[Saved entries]
────────

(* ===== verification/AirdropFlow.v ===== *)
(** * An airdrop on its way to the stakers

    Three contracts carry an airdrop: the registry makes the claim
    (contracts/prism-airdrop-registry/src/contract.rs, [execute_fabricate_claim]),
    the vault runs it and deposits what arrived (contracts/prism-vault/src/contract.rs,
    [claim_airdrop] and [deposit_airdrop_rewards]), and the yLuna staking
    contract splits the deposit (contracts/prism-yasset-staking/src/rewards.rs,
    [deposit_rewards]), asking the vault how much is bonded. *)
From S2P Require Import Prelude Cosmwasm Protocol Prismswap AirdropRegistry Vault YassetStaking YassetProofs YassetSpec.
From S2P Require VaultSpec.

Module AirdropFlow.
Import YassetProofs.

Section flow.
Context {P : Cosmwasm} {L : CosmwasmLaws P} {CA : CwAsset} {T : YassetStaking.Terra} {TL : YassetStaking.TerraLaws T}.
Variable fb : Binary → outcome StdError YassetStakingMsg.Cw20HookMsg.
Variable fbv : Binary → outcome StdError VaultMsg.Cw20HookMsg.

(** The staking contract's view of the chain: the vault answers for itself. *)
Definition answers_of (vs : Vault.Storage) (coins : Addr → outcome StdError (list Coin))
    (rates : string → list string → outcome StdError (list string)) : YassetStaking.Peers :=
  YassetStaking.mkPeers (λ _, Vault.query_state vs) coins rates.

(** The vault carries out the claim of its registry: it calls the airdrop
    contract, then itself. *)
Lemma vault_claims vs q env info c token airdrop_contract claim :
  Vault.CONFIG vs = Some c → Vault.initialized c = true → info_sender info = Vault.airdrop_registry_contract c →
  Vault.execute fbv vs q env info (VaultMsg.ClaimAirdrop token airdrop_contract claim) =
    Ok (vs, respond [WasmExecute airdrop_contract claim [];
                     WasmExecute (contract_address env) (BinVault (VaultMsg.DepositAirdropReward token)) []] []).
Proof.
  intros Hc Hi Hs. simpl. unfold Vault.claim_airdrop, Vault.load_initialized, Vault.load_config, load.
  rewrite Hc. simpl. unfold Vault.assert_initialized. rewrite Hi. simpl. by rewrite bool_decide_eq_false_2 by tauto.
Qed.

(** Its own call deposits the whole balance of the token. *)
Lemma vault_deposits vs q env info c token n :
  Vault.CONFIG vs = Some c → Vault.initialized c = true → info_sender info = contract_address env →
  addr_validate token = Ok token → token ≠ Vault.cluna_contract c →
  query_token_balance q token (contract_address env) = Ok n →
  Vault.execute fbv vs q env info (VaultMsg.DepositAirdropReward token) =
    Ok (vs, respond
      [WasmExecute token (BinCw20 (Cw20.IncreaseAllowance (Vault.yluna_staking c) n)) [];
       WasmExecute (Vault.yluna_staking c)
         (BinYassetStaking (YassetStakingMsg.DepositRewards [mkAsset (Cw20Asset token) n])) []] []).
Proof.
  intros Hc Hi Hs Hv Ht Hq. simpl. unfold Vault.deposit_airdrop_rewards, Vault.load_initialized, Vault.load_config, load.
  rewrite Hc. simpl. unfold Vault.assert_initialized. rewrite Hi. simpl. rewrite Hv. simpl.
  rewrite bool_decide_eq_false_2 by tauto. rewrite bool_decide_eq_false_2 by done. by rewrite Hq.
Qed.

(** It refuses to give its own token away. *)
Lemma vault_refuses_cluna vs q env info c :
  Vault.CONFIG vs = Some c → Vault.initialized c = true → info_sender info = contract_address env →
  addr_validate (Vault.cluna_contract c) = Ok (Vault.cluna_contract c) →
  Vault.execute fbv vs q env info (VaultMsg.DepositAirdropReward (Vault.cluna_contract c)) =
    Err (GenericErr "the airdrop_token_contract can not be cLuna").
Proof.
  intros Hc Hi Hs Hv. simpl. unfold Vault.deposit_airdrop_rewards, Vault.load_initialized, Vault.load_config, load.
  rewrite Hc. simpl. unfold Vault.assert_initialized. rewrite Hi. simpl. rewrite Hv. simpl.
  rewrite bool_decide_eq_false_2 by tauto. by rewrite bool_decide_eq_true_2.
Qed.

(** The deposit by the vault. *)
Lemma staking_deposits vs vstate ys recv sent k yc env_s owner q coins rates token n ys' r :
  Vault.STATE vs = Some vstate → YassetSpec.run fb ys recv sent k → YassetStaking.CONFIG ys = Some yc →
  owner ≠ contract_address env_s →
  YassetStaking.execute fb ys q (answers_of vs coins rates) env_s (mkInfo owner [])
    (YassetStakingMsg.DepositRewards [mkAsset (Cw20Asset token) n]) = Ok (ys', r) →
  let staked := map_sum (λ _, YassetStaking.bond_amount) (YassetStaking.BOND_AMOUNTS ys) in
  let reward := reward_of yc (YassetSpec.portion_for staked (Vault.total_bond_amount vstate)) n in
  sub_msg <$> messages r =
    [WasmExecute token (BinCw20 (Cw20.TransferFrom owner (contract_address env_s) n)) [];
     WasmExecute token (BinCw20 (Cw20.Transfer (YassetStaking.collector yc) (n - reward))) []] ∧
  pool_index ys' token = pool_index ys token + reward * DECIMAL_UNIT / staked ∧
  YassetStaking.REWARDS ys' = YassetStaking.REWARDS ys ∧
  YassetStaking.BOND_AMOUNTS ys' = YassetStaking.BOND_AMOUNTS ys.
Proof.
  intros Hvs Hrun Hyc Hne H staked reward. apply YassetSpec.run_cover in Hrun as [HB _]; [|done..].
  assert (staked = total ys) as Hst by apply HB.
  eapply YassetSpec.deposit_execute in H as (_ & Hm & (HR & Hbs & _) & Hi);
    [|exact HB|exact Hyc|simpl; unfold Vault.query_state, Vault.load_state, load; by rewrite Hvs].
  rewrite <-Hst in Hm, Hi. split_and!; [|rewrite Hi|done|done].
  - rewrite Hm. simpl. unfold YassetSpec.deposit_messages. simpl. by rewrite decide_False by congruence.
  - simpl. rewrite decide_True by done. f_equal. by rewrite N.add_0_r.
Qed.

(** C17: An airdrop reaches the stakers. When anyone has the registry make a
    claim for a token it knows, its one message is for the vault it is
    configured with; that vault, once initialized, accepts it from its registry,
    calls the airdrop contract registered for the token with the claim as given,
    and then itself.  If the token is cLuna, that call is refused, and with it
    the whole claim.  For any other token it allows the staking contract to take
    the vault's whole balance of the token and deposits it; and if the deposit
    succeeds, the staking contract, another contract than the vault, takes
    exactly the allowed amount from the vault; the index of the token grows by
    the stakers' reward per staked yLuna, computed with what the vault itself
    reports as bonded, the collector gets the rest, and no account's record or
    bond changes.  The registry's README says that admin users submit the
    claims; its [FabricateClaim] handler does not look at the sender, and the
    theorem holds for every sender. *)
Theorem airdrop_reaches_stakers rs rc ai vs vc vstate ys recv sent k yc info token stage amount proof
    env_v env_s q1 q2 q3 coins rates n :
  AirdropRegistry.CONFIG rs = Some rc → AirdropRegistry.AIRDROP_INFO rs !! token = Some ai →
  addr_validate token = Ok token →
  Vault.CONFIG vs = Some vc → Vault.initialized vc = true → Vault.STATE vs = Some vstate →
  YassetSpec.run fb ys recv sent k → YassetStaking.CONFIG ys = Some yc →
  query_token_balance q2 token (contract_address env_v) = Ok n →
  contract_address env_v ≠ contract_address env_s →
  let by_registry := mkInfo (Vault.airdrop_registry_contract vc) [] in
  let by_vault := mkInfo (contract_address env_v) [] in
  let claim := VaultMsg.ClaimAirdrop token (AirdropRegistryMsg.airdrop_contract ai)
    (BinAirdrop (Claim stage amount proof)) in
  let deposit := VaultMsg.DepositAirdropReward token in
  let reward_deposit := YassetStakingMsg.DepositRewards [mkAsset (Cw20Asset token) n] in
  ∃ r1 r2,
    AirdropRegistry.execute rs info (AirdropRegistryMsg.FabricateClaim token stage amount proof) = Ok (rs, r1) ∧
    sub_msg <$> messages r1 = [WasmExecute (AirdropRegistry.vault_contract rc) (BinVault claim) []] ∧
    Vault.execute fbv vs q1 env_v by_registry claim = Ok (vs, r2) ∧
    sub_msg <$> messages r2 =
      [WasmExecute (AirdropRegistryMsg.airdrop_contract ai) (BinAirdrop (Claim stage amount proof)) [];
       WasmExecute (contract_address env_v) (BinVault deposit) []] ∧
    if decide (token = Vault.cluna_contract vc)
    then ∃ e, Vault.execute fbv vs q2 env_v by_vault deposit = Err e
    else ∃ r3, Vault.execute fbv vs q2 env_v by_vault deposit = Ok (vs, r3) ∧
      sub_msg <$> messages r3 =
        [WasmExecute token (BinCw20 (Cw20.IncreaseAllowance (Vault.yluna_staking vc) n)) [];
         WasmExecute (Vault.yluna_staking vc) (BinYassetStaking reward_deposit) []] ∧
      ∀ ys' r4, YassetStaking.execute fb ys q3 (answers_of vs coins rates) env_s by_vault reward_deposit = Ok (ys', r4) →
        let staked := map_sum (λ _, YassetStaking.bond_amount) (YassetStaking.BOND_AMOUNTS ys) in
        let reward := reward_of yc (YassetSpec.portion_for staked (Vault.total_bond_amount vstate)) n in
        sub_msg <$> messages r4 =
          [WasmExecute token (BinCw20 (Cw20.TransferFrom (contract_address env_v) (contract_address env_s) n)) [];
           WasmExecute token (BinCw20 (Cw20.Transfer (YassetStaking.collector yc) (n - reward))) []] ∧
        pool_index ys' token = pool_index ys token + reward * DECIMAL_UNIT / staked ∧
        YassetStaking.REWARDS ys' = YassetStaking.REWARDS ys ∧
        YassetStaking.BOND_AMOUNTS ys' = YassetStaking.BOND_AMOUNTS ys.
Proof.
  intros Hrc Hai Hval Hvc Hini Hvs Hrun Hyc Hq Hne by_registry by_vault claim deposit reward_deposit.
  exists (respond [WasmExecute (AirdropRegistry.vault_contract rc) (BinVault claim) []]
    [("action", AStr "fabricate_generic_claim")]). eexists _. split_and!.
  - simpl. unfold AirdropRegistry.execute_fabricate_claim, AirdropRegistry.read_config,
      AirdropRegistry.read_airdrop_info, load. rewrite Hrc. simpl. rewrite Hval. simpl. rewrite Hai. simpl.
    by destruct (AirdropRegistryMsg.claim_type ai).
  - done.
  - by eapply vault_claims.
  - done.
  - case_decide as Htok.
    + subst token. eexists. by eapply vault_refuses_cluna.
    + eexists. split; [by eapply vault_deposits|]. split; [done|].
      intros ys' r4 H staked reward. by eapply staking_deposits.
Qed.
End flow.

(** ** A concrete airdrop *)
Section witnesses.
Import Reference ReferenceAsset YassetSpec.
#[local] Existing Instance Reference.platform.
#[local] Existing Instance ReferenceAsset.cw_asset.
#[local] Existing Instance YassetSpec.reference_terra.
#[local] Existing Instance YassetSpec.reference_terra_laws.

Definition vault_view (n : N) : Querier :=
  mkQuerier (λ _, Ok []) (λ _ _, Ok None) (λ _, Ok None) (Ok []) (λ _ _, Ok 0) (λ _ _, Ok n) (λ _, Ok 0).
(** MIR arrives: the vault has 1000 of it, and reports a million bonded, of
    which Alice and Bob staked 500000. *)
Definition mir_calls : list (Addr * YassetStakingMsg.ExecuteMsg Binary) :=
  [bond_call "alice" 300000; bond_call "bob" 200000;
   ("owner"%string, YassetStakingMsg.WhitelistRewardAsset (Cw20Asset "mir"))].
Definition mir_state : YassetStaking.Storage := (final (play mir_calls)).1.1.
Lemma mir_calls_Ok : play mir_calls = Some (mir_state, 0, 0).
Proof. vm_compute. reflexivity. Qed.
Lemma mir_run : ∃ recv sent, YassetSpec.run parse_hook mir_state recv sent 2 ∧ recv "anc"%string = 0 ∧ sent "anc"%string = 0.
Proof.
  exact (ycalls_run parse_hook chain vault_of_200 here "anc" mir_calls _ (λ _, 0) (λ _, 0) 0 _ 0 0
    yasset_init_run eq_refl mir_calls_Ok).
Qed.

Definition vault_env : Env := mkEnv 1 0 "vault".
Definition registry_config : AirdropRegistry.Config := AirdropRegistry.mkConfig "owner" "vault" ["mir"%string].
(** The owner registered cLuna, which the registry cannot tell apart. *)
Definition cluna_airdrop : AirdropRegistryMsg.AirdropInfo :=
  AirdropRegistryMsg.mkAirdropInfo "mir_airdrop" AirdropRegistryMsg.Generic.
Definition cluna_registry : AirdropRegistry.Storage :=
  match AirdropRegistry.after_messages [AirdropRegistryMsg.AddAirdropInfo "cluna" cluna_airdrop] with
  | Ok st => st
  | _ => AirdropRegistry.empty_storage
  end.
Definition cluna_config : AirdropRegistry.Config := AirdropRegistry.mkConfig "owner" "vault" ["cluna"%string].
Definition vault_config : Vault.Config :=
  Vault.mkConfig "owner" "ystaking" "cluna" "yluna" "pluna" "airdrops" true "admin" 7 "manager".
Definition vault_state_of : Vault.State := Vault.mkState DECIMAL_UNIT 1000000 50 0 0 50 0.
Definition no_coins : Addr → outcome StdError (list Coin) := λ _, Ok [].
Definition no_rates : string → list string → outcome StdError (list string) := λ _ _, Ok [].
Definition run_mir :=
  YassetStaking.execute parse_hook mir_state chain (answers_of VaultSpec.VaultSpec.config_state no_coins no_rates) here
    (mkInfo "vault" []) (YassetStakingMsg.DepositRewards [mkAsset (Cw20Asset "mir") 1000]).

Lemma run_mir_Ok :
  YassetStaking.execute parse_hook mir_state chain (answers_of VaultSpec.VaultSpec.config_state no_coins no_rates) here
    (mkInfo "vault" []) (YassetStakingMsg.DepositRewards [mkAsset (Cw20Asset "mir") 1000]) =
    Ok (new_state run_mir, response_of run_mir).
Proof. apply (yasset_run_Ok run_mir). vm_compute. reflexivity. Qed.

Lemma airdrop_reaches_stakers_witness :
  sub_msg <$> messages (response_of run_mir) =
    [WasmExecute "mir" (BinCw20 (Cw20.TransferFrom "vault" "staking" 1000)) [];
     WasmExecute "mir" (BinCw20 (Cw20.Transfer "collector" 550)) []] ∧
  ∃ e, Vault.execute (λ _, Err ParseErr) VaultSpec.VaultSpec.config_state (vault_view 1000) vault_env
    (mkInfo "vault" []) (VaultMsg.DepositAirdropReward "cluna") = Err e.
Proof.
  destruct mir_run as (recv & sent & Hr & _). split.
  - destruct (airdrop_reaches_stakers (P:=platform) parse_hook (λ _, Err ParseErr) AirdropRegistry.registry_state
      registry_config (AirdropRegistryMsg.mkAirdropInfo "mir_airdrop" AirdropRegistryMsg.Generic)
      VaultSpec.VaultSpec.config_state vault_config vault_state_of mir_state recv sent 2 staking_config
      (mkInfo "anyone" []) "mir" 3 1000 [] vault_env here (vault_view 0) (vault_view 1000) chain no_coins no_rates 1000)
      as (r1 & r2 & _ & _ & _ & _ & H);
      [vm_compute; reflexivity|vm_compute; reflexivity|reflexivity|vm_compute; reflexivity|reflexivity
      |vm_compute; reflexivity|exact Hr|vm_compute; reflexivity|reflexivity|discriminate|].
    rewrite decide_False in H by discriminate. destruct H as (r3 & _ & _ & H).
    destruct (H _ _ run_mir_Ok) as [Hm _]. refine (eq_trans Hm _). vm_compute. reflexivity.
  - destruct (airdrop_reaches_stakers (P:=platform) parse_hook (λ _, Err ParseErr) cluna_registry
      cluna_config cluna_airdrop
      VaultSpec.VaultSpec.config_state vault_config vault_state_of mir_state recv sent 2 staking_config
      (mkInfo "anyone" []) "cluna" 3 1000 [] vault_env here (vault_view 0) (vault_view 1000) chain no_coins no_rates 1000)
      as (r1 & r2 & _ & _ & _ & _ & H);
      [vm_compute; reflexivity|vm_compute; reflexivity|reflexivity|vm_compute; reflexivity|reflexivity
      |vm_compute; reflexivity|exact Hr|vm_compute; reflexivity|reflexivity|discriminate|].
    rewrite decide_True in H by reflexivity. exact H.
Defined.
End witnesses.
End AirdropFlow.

────────

Exercise: Exactly how many lines of the data above hold the word "YassetProofs"? The number is the whole answer.

Exercise response: 2